▶ Task data:
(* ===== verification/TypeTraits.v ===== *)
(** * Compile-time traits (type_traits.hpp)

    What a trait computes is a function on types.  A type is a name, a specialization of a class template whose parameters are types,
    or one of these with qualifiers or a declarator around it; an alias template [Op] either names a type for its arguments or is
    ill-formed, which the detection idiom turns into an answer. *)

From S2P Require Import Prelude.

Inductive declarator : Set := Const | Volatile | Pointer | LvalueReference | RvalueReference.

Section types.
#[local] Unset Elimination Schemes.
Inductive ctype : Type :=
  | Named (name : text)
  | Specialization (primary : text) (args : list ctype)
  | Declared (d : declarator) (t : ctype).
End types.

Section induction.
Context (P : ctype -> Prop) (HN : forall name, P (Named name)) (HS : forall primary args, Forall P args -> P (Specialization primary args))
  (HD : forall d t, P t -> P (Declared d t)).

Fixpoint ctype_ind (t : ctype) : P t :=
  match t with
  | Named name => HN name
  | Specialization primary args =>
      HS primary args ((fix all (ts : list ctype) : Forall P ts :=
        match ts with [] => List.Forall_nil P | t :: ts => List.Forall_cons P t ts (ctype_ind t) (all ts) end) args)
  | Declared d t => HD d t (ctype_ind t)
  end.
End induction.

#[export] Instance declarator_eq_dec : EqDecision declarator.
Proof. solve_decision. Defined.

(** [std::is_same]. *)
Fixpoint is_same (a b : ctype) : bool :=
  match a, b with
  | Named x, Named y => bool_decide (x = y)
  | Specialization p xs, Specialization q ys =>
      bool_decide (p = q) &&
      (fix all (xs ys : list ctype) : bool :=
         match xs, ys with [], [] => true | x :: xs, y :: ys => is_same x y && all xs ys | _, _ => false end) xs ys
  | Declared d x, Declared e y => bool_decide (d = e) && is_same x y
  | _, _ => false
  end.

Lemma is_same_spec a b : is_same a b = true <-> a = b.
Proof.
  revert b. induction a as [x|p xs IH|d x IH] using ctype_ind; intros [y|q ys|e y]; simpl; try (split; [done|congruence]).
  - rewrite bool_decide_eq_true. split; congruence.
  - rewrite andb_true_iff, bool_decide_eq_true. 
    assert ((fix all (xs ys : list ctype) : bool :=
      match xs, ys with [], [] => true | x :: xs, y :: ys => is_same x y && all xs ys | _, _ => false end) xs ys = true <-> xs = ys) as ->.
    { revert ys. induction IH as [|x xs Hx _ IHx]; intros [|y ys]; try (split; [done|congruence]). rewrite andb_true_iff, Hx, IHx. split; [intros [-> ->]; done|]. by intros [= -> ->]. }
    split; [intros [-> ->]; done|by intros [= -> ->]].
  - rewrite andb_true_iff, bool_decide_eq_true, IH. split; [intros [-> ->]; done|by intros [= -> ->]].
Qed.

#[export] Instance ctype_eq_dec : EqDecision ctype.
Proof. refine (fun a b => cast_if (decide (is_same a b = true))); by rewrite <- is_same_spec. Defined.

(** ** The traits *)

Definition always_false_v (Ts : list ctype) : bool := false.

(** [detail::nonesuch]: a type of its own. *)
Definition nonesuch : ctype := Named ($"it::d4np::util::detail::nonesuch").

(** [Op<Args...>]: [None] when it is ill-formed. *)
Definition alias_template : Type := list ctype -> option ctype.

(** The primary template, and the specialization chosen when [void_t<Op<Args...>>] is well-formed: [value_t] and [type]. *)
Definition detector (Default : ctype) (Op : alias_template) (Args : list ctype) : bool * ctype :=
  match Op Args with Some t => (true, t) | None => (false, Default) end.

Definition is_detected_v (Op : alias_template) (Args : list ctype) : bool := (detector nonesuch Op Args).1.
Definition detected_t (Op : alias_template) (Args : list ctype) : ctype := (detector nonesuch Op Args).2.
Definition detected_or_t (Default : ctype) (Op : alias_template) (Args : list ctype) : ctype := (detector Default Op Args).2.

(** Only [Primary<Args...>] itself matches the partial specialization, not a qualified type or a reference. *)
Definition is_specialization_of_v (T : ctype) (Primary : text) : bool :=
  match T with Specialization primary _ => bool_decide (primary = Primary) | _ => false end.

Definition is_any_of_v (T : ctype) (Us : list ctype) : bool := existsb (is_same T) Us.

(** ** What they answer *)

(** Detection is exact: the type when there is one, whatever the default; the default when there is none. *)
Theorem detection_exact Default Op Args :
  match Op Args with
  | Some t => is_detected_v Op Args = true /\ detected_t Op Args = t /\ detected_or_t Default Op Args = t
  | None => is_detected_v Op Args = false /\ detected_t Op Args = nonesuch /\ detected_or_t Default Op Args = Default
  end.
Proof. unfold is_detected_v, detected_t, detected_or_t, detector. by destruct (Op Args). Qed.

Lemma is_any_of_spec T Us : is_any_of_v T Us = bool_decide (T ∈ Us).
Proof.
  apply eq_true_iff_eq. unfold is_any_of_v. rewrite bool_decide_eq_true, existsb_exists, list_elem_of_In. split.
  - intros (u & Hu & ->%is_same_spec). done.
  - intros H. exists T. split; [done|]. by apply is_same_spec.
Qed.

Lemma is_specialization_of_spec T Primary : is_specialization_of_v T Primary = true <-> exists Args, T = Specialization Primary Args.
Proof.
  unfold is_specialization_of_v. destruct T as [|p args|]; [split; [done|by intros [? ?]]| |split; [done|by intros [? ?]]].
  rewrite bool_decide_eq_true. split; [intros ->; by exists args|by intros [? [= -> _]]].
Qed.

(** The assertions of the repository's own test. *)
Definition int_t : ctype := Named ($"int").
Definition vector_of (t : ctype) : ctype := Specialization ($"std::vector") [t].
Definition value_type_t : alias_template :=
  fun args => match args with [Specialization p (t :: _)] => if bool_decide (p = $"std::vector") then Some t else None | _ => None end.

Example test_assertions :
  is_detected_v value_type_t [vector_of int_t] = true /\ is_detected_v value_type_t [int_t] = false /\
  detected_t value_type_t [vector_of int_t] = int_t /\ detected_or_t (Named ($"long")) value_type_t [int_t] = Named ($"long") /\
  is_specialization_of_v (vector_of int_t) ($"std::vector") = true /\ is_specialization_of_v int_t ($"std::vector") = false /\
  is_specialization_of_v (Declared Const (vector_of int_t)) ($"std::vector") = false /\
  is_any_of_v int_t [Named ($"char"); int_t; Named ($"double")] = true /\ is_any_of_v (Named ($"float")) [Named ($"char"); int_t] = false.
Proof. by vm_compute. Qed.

▶ Assignment: Word for word, print the listing above once more.

▶ Task solution:
(* ===== verification/TypeTraits.v ===== *)
(** * Compile-time traits (type_traits.hpp)

    What a trait computes is a function on types.  A type is a name, a specialization of a class template whose parameters are types,
    or one of these with qualifiers or a declarator around it; an alias template [Op] either names a type for its arguments or is
    ill-formed, which the detection idiom turns into an answer. *)

From S2P Require Import Prelude.

Inductive declarator : Set := Const | Volatile | Pointer | LvalueReference | RvalueReference.

Section types.
#[local] Unset Elimination Schemes.
Inductive ctype : Type :=
  | Named (name : text)
  | Specialization (primary : text) (args : list ctype)
  | Declared (d : declarator) (t : ctype).
End types.

Section induction.
Context (P : ctype -> Prop) (HN : forall name, P (Named name)) (HS : forall primary args, Forall P args -> P (Specialization primary args))
  (HD : forall d t, P t -> P (Declared d t)).

Fixpoint ctype_ind (t : ctype) : P t :=
  match t with
  | Named name => HN name
  | Specialization primary args =>
      HS primary args ((fix all (ts : list ctype) : Forall P ts :=
        match ts with [] => List.Forall_nil P | t :: ts => List.Forall_cons P t ts (ctype_ind t) (all ts) end) args)
  | Declared d t => HD d t (ctype_ind t)
  end.
End induction.

#[export] Instance declarator_eq_dec : EqDecision declarator.
Proof. solve_decision. Defined.

(** [std::is_same]. *)
Fixpoint is_same (a b : ctype) : bool :=
  match a, b with
  | Named x, Named y => bool_decide (x = y)
  | Specialization p xs, Specialization q ys =>
      bool_decide (p = q) &&
      (fix all (xs ys : list ctype) : bool :=
         match xs, ys with [], [] => true | x :: xs, y :: ys => is_same x y && all xs ys | _, _ => false end) xs ys
  | Declared d x, Declared e y => bool_decide (d = e) && is_same x y
  | _, _ => false
  end.

Lemma is_same_spec a b : is_same a b = true <-> a = b.
Proof.
  revert b. induction a as [x|p xs IH|d x IH] using ctype_ind; intros [y|q ys|e y]; simpl; try (split; [done|congruence]).
  - rewrite bool_decide_eq_true. split; congruence.
  - rewrite andb_true_iff, bool_decide_eq_true. 
    assert ((fix all (xs ys : list ctype) : bool :=
      match xs, ys with [], [] => true | x :: xs, y :: ys => is_same x y && all xs ys | _, _ => false end) xs ys = true <-> xs = ys) as ->.
    { revert ys. induction IH as [|x xs Hx _ IHx]; intros [|y ys]; try (split; [done|congruence]). rewrite andb_true_iff, Hx, IHx. split; [intros [-> ->]; done|]. by intros [= -> ->]. }
    split; [intros [-> ->]; done|by intros [= -> ->]].
  - rewrite andb_true_iff, bool_decide_eq_true, IH. split; [intros [-> ->]; done|by intros [= -> ->]].
Qed.

#[export] Instance ctype_eq_dec : EqDecision ctype.
Proof. refine (fun a b => cast_if (decide (is_same a b = true))); by rewrite <- is_same_spec. Defined.

(** ** The traits *)

Definition always_false_v (Ts : list ctype) : bool := false.

(** [detail::nonesuch]: a type of its own. *)
Definition nonesuch : ctype := Named ($"it::d4np::util::detail::nonesuch").

(** [Op<Args...>]: [None] when it is ill-formed. *)
Definition alias_template : Type := list ctype -> option ctype.

(** The primary template, and the specialization chosen when [void_t<Op<Args...>>] is well-formed: [value_t] and [type]. *)
Definition detector (Default : ctype) (Op : alias_template) (Args : list ctype) : bool * ctype :=
  match Op Args with Some t => (true, t) | None => (false, Default) end.

Definition is_detected_v (Op : alias_template) (Args : list ctype) : bool := (detector nonesuch Op Args).1.
Definition detected_t (Op : alias_template) (Args : list ctype) : ctype := (detector nonesuch Op Args).2.
Definition detected_or_t (Default : ctype) (Op : alias_template) (Args : list ctype) : ctype := (detector Default Op Args).2.

(** Only [Primary<Args...>] itself matches the partial specialization, not a qualified type or a reference. *)
Definition is_specialization_of_v (T : ctype) (Primary : text) : bool :=
  match T with Specialization primary _ => bool_decide (primary = Primary) | _ => false end.

Definition is_any_of_v (T : ctype) (Us : list ctype) : bool := existsb (is_same T) Us.

(** ** What they answer *)

(** Detection is exact: the type when there is one, whatever the default; the default when there is none. *)
Theorem detection_exact Default Op Args :
  match Op Args with
  | Some t => is_detected_v Op Args = true /\ detected_t Op Args = t /\ detected_or_t Default Op Args = t
  | None => is_detected_v Op Args = false /\ detected_t Op Args = nonesuch /\ detected_or_t Default Op Args = Default
  end.
Proof. unfold is_detected_v, detected_t, detected_or_t, detector. by destruct (Op Args). Qed.

Lemma is_any_of_spec T Us : is_any_of_v T Us = bool_decide (T ∈ Us).
Proof.
  apply eq_true_iff_eq. unfold is_any_of_v. rewrite bool_decide_eq_true, existsb_exists, list_elem_of_In. split.
  - intros (u & Hu & ->%is_same_spec). done.
  - intros H. exists T. split; [done|]. by apply is_same_spec.
Qed.

Lemma is_specialization_of_spec T Primary : is_specialization_of_v T Primary = true <-> exists Args, T = Specialization Primary Args.
Proof.
  unfold is_specialization_of_v. destruct T as [|p args|]; [split; [done|by intros [? ?]]| |split; [done|by intros [? ?]]].
  rewrite bool_decide_eq_true. split; [intros ->; by exists args|by intros [? [= -> _]]].
Qed.

(** The assertions of the repository's own test. *)
Definition int_t : ctype := Named ($"int").
Definition vector_of (t : ctype) : ctype := Specialization ($"std::vector") [t].
Definition value_type_t : alias_template :=
  fun args => match args with [Specialization p (t :: _)] => if bool_decide (p = $"std::vector") then Some t else None | _ => None end.

Example test_assertions :
  is_detected_v value_type_t [vector_of int_t] = true /\ is_detected_v value_type_t [int_t] = false /\
  detected_t value_type_t [vector_of int_t] = int_t /\ detected_or_t (Named ($"long")) value_type_t [int_t] = Named ($"long") /\
  is_specialization_of_v (vector_of int_t) ($"std::vector") = true /\ is_specialization_of_v int_t ($"std::vector") = false /\
  is_specialization_of_v (Declared Const (vector_of int_t)) ($"std::vector") = false /\
  is_any_of_v int_t [Named ($"char"); int_t; Named ($"double")] = true /\ is_any_of_v (Named ($"float")) [Named ($"char"); int_t] = false.
Proof. by vm_compute. Qed.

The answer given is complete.